→ **Problem to solve**:
In your answer, copy every entry that follows exactly.

START Data

Lemma LeaveSubReddit_checks_subreddit_only_witness :
  users sample !! uid_dave = None
  ∧ eval (LeaveSubReddit uid_dave sid_golang) sample = Ok tt
  ∧ JoinSubReddit uid_dave sid_golang sample = (Err ErrUserNotFound, sample)
  ∧ LeaveSubReddit uid_dave sid_rust sample = (Err ErrSubredditNotFound, sample).
Proof.
  assert (users sample !! uid_dave = None) as Hu by (vm_compute; reflexivity).
  assert (subreddits sample !! sid_golang
          = Some (SubReddit.mk sid_golang "golang" "The Go language" uid_alice 0 0 4
                    {[ uid_alice := true ]})) as Hs
    by (vm_compute; reflexivity).
  assert (subreddits sample !! sid_rust = None) as Hr by (vm_compute; reflexivity).
  destruct (LeaveSubReddit_checks_subreddit_only sample uid_dave sid_golang)
    as (Hex & _ & _).
  destruct (Hex _ Hs) as (Hleave & Hjoin).
  destruct (LeaveSubReddit_checks_subreddit_only sample uid_dave sid_rust)
    as (_ & Hmiss & _).
  split_and!.
  - exact Hu.
  - unfold eval. rewrite Hleave. reflexivity.
  - exact (Hjoin Hu).
  - exact (Hmiss Hr).
Defined.

(** ** Karma *)

(** What [Vote] leaves alone: the users, the subreddits, the messages, the
    posts and comments other than the target, the votes under other keys,
    and of the target everything but its two counters. *)
Lemma Vote_frame e userID targetID isUpvote now :
  let e' := exec (Vote userID targetID isUpvote now) e in
  users e' = users e
  ∧ subreddits e' = subreddits e
  ∧ messages e' = messages e
  ∧ (∀ k, k ≠ targetID →
       posts e' !! k = posts e !! k ∧ comments e' !! k = comments e !! k)
  ∧ (∀ k, k ≠ voteID userID targetID → votes e' !! k = votes e !! k)
  ∧ (∀ p, posts e !! targetID = Some p →
       ∃ p', posts e' !! targetID = Some p'
             ∧ Post.set_Upvotes (λ _, Post.Upvotes p)
                 (Post.set_Downvotes (λ _, Post.Downvotes p) p') = p)
  ∧ (∀ c, comments e !! targetID = Some c →
       ∃ c', comments e' !! targetID = Some c'
             ∧ Comment.set_Upvotes (λ _, Comment.Upvotes c)
                 (Comment.set_Downvotes (λ _, Comment.Downvotes c) c') = c).
Proof.
  unfold exec, Vote. unfold_M. simpl.
  repeat (case_match; simplify_eq; simpl in * );
    (split_and!; [done|done|done| | | | ]).
  all: try (intros k Hk; rewrite ?lookup_alter_ne, ?lookup_insert_ne by done; done).
  all: intros x Hx; rewrite ?lookup_alter_eq, ?Hx; simpl;
    eexists; (split; [done|]); by destruct x.
Qed.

END Data

→ **Result of the task**:
Lemma LeaveSubReddit_checks_subreddit_only_witness :
  users sample !! uid_dave = None
  ∧ eval (LeaveSubReddit uid_dave sid_golang) sample = Ok tt
  ∧ JoinSubReddit uid_dave sid_golang sample = (Err ErrUserNotFound, sample)
  ∧ LeaveSubReddit uid_dave sid_rust sample = (Err ErrSubredditNotFound, sample).
Proof.
  assert (users sample !! uid_dave = None) as Hu by (vm_compute; reflexivity).
  assert (subreddits sample !! sid_golang
          = Some (SubReddit.mk sid_golang "golang" "The Go language" uid_alice 0 0 4
                    {[ uid_alice := true ]})) as Hs
    by (vm_compute; reflexivity).
  assert (subreddits sample !! sid_rust = None) as Hr by (vm_compute; reflexivity).
  destruct (LeaveSubReddit_checks_subreddit_only sample uid_dave sid_golang)
    as (Hex & _ & _).
  destruct (Hex _ Hs) as (Hleave & Hjoin).
  destruct (LeaveSubReddit_checks_subreddit_only sample uid_dave sid_rust)
    as (_ & Hmiss & _).
  split_and!.
  - exact Hu.
  - unfold eval. rewrite Hleave. reflexivity.
  - exact (Hjoin Hu).
  - exact (Hmiss Hr).
Defined.

(** ** Karma *)

(** What [Vote] leaves alone: the users, the subreddits, the messages, the
    posts and comments other than the target, the votes under other keys,
    and of the target everything but its two counters. *)
Lemma Vote_frame e userID targetID isUpvote now :
  let e' := exec (Vote userID targetID isUpvote now) e in
  users e' = users e
  ∧ subreddits e' = subreddits e
  ∧ messages e' = messages e
  ∧ (∀ k, k ≠ targetID →
       posts e' !! k = posts e !! k ∧ comments e' !! k = comments e !! k)
  ∧ (∀ k, k ≠ voteID userID targetID → votes e' !! k = votes e !! k)
  ∧ (∀ p, posts e !! targetID = Some p →
       ∃ p', posts e' !! targetID = Some p'
             ∧ Post.set_Upvotes (λ _, Post.Upvotes p)
                 (Post.set_Downvotes (λ _, Post.Downvotes p) p') = p)
  ∧ (∀ c, comments e !! targetID = Some c →
       ∃ c', comments e' !! targetID = Some c'
             ∧ Comment.set_Upvotes (λ _, Comment.Upvotes c)
                 (Comment.set_Downvotes (λ _, Comment.Downvotes c) c') = c).
Proof.
  unfold exec, Vote. unfold_M. simpl.
  repeat (case_match; simplify_eq; simpl in * );
    (split_and!; [done|done|done| | | | ]).
  all: try (intros k Hk; rewrite ?lookup_alter_ne, ?lookup_insert_ne by done; done).
  all: intros x Hx; rewrite ?lookup_alter_eq, ?Hx; simpl;
    eexists; (split; [done|]); by destruct x.
Qed.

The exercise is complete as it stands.